*** DATA FOR PROCESSING ***

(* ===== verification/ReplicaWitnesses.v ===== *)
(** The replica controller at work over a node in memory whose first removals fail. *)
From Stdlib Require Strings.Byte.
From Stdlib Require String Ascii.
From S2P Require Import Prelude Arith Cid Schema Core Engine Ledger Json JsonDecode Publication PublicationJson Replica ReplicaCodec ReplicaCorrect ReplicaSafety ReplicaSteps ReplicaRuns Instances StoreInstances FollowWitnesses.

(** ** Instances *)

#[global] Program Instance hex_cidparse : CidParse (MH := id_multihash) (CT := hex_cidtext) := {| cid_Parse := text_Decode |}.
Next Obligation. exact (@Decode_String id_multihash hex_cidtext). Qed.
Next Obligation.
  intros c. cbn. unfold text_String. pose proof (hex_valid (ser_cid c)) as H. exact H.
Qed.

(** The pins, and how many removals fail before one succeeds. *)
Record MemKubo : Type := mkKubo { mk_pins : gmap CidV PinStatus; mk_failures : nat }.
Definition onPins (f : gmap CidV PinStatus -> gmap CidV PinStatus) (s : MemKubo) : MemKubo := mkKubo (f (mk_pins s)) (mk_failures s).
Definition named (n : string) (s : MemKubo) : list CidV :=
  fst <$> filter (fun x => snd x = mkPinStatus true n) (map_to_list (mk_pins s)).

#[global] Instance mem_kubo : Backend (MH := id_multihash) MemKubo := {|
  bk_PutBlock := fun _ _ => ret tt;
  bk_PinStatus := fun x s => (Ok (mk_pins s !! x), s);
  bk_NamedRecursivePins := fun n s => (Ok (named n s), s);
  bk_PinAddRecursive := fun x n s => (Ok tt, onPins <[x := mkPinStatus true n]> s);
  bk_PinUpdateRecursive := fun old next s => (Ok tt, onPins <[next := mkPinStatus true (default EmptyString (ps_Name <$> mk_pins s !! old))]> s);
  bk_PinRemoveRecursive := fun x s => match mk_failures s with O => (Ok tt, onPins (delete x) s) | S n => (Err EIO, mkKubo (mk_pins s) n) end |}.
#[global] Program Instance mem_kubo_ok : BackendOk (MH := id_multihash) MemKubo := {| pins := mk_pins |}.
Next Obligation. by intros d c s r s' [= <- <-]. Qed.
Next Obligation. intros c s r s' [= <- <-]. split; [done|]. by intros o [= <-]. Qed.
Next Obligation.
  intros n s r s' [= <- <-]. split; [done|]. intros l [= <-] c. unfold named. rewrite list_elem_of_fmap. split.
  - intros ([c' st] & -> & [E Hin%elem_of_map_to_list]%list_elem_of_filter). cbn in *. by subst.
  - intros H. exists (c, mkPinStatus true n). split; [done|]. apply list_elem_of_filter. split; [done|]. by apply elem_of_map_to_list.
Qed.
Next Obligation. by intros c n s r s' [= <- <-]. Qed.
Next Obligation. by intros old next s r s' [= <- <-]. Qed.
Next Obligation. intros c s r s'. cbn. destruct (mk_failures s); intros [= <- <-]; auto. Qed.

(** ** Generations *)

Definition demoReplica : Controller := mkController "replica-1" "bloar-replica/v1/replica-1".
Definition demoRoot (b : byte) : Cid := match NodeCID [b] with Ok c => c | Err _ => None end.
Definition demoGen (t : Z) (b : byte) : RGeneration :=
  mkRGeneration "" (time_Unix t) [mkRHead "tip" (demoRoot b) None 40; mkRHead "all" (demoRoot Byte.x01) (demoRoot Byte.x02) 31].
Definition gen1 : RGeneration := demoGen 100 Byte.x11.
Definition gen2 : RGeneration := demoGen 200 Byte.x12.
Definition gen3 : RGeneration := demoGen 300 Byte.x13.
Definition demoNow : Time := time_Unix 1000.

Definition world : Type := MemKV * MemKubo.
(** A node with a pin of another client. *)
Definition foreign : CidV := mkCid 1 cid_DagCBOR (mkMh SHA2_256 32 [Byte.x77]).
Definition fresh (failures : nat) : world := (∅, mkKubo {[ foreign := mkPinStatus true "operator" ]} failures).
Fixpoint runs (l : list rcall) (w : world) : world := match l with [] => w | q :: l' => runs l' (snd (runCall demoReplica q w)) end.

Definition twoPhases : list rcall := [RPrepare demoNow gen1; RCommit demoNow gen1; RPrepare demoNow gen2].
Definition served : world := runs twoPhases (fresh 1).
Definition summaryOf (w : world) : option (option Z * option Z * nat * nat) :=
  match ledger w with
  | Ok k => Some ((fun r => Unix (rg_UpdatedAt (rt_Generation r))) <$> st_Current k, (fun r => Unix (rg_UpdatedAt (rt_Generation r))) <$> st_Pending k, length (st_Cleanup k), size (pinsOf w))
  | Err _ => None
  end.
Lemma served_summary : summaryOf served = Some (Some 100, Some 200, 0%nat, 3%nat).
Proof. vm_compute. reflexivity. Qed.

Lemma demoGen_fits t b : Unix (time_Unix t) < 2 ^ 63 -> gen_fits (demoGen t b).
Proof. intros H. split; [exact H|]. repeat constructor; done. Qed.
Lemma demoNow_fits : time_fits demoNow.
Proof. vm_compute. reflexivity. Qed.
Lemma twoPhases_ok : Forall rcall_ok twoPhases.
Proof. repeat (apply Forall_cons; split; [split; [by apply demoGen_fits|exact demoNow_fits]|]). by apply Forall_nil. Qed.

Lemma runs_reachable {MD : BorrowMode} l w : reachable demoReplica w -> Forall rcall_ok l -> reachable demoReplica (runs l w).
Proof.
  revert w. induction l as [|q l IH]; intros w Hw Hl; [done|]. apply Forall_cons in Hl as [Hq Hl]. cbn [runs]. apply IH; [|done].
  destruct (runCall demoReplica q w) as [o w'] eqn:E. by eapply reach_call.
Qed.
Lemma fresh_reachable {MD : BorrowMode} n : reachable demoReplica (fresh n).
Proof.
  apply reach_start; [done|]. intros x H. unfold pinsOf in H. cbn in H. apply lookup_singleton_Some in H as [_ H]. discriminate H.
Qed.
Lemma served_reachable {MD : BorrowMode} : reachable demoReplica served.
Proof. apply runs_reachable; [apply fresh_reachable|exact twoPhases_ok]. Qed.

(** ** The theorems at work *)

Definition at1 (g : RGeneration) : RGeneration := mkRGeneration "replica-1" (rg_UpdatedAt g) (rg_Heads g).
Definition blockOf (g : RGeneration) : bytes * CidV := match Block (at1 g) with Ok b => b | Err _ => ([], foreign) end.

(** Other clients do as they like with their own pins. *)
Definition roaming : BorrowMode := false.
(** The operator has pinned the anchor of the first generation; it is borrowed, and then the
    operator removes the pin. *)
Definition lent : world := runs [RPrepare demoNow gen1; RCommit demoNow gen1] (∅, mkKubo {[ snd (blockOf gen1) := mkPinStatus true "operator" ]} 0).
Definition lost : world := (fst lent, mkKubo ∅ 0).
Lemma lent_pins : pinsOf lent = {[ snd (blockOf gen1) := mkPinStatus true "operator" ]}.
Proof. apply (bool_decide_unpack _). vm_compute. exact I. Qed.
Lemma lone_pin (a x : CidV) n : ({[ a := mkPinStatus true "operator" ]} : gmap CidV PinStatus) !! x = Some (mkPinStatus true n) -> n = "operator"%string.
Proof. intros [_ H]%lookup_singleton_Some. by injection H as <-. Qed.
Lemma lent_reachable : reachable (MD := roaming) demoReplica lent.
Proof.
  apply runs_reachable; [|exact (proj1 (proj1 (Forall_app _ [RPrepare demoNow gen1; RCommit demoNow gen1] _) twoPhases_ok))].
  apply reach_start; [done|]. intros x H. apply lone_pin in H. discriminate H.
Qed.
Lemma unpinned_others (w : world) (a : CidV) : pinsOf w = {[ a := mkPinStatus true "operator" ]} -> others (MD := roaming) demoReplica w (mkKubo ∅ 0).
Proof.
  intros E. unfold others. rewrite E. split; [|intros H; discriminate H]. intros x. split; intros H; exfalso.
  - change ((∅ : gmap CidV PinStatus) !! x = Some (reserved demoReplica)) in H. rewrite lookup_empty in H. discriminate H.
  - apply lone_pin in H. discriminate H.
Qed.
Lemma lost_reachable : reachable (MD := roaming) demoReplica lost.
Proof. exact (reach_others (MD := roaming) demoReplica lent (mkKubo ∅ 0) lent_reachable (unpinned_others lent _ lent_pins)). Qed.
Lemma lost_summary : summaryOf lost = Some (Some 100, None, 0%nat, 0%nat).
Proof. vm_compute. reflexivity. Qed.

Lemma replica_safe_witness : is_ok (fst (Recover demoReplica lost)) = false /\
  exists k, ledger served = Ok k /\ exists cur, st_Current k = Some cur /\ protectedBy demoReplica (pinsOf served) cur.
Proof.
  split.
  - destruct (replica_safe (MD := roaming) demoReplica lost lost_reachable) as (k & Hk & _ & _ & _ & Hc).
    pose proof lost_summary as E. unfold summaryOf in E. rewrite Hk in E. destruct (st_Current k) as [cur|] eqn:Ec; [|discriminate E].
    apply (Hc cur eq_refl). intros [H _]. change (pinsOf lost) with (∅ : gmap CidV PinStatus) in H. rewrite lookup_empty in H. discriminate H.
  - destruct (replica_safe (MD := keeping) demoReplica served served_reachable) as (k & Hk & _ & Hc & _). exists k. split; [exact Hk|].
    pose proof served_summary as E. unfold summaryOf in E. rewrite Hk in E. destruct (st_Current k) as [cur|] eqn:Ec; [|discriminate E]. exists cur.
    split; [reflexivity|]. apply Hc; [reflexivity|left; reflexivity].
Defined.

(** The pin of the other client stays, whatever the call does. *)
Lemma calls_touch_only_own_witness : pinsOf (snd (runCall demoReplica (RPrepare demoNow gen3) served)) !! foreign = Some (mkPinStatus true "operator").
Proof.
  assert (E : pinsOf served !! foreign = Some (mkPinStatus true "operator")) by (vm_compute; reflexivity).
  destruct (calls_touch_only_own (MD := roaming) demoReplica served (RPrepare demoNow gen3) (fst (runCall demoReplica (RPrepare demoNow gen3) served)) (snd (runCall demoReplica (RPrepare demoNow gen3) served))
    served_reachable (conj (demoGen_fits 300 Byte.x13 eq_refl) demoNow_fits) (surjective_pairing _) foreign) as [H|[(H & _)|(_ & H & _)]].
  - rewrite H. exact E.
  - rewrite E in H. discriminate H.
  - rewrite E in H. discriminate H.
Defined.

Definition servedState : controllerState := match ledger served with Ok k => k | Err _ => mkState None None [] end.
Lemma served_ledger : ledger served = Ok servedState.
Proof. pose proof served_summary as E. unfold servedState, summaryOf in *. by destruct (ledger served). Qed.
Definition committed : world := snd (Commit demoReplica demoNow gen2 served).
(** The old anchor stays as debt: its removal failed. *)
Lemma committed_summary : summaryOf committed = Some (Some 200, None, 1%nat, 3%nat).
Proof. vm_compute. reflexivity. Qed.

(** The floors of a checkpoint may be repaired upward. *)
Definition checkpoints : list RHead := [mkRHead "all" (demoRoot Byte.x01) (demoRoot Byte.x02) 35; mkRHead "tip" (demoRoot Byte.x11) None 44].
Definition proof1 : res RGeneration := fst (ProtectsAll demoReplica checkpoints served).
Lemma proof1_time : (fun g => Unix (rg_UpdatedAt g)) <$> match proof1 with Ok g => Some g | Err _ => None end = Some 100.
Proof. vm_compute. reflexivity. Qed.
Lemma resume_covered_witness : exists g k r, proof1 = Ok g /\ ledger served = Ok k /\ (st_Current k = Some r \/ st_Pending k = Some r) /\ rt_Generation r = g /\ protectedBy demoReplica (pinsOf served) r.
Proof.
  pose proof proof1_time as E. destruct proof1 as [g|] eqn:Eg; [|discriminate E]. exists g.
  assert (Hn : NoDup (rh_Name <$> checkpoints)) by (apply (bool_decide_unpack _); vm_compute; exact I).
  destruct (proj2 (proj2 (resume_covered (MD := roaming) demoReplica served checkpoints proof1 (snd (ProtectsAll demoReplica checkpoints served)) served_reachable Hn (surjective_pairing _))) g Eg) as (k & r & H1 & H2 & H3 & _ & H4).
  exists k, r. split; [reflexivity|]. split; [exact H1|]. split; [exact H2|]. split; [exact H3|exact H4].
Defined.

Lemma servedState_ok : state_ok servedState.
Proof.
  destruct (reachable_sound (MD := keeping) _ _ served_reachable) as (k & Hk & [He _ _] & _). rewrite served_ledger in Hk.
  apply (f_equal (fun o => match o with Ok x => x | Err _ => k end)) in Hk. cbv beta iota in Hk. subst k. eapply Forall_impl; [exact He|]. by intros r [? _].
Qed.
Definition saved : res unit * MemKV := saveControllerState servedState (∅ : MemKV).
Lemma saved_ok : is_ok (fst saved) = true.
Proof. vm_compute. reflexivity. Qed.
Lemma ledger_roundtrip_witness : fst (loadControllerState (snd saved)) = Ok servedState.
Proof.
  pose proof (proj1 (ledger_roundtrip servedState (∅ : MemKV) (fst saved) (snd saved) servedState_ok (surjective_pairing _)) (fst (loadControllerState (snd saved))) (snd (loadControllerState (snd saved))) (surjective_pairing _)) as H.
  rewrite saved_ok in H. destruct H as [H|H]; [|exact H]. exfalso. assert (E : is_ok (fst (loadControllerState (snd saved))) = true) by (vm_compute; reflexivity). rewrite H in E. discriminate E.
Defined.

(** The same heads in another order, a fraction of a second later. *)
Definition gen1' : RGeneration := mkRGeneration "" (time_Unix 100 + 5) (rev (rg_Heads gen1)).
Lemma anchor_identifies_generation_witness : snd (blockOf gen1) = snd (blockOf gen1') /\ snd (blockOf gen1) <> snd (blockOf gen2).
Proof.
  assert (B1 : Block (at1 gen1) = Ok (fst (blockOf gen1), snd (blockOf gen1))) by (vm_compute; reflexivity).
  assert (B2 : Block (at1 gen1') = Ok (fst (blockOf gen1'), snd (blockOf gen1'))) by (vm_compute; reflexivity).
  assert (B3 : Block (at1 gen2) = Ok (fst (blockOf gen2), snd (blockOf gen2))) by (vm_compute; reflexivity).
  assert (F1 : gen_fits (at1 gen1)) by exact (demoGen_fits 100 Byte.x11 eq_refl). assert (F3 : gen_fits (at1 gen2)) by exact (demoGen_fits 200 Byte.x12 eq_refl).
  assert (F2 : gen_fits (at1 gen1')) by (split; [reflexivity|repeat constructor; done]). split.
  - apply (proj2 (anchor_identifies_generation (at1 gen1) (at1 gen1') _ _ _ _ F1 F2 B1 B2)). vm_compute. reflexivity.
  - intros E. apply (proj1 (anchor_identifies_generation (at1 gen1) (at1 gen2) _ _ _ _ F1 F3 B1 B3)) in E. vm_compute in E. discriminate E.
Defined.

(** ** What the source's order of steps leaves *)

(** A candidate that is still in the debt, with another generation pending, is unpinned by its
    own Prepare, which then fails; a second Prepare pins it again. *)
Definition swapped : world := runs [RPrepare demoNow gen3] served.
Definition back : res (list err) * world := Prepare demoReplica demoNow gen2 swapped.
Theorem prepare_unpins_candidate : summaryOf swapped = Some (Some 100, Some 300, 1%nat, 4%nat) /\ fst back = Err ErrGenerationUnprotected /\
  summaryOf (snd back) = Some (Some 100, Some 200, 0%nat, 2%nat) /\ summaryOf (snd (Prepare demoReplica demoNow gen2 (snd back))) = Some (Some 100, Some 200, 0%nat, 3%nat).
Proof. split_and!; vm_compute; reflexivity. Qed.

*** End of DATA FOR PROCESSING ***

Lines holding the string "ProtectsAll" must be copied out of the entries above.

■ RESPONSE AREA ■
Definition proof1 : res RGeneration := fst (ProtectsAll demoReplica checkpoints served).
  destruct (proj2 (proj2 (resume_covered (MD := roaming) demoReplica served checkpoints proof1 (snd (ProtectsAll demoReplica checkpoints served)) served_reachable Hn (surjective_pairing _))) g Eg) as (k & r & H1 & H2 & H3 & _ & H4).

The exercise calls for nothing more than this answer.